THE TASK:
From the entries below, return only the lines starting at the one that contains "pose proof (rolloutStep_spec" and ending at the one that contains "Context (want : Z)", exactly as they stand.

Data items
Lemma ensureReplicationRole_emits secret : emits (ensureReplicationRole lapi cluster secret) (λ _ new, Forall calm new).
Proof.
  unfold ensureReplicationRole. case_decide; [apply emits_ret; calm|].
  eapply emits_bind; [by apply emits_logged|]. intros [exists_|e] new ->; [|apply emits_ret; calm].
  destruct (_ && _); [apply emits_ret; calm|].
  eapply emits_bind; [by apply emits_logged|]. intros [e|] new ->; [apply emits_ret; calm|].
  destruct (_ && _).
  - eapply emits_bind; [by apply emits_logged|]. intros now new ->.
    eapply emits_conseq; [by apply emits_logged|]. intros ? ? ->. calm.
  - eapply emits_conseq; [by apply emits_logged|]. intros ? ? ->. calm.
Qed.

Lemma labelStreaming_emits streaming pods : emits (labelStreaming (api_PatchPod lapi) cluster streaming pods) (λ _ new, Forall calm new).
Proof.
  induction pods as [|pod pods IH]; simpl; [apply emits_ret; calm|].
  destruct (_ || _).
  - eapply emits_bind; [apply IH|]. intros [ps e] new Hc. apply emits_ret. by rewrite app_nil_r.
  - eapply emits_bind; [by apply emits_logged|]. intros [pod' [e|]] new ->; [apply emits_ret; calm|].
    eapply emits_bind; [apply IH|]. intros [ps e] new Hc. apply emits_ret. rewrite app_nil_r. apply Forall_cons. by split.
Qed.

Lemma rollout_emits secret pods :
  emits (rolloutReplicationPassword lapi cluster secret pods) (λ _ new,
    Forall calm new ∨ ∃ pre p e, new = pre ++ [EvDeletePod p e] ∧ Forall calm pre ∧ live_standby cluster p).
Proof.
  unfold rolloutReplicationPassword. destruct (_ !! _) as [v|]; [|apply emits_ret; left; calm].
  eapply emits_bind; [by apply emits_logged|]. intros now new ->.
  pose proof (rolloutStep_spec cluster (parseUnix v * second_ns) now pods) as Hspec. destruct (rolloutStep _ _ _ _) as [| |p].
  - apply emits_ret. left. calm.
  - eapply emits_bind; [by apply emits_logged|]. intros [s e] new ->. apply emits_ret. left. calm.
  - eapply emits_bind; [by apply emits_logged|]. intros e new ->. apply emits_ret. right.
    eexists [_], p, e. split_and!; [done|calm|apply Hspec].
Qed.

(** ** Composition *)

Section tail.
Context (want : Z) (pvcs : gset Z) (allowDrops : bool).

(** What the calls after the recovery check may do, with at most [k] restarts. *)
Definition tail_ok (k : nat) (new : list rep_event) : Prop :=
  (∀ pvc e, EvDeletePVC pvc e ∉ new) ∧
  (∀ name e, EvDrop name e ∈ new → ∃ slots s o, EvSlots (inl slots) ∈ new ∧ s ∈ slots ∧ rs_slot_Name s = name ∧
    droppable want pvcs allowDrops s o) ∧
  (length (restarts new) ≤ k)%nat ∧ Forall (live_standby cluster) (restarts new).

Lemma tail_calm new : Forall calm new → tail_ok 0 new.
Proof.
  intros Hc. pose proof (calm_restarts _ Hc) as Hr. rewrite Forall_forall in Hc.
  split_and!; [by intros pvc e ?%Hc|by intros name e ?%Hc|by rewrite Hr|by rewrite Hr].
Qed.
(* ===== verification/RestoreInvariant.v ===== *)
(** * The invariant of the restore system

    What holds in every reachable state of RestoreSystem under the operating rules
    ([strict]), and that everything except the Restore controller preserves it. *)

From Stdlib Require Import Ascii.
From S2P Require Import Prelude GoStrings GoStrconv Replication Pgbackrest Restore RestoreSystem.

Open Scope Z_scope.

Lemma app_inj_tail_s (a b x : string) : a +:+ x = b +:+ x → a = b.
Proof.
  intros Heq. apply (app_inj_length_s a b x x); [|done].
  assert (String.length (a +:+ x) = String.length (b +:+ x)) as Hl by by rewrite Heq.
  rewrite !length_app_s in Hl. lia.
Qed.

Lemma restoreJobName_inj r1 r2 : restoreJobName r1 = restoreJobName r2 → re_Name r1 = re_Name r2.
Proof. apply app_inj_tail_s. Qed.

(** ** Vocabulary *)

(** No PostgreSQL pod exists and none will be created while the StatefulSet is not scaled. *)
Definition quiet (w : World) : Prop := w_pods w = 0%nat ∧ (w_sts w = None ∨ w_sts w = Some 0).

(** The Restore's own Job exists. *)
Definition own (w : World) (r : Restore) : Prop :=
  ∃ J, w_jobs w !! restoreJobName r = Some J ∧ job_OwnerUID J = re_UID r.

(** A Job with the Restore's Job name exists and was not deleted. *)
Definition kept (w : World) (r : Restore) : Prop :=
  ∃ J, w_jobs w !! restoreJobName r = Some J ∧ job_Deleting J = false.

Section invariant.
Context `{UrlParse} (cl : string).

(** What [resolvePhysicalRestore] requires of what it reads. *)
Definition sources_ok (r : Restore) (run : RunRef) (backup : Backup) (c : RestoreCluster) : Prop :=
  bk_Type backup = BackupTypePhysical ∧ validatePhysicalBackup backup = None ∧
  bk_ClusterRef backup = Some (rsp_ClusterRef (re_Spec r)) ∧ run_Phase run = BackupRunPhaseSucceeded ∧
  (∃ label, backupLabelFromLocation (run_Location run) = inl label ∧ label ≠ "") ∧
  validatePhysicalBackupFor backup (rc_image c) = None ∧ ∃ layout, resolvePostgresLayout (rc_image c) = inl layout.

ANSWER TO THIS EXERCISE:
  pose proof (rolloutStep_spec cluster (parseUnix v * second_ns) now pods) as Hspec. destruct (rolloutStep _ _ _ _) as [| |p].
  - apply emits_ret. left. calm.
  - eapply emits_bind; [by apply emits_logged|]. intros [s e] new ->. apply emits_ret. left. calm.
  - eapply emits_bind; [by apply emits_logged|]. intros e new ->. apply emits_ret. right.
    eexists [_], p, e. split_and!; [done|calm|apply Hspec].
Qed.

(** ** Composition *)

Section tail.
Context (want : Z) (pvcs : gset Z) (allowDrops : bool).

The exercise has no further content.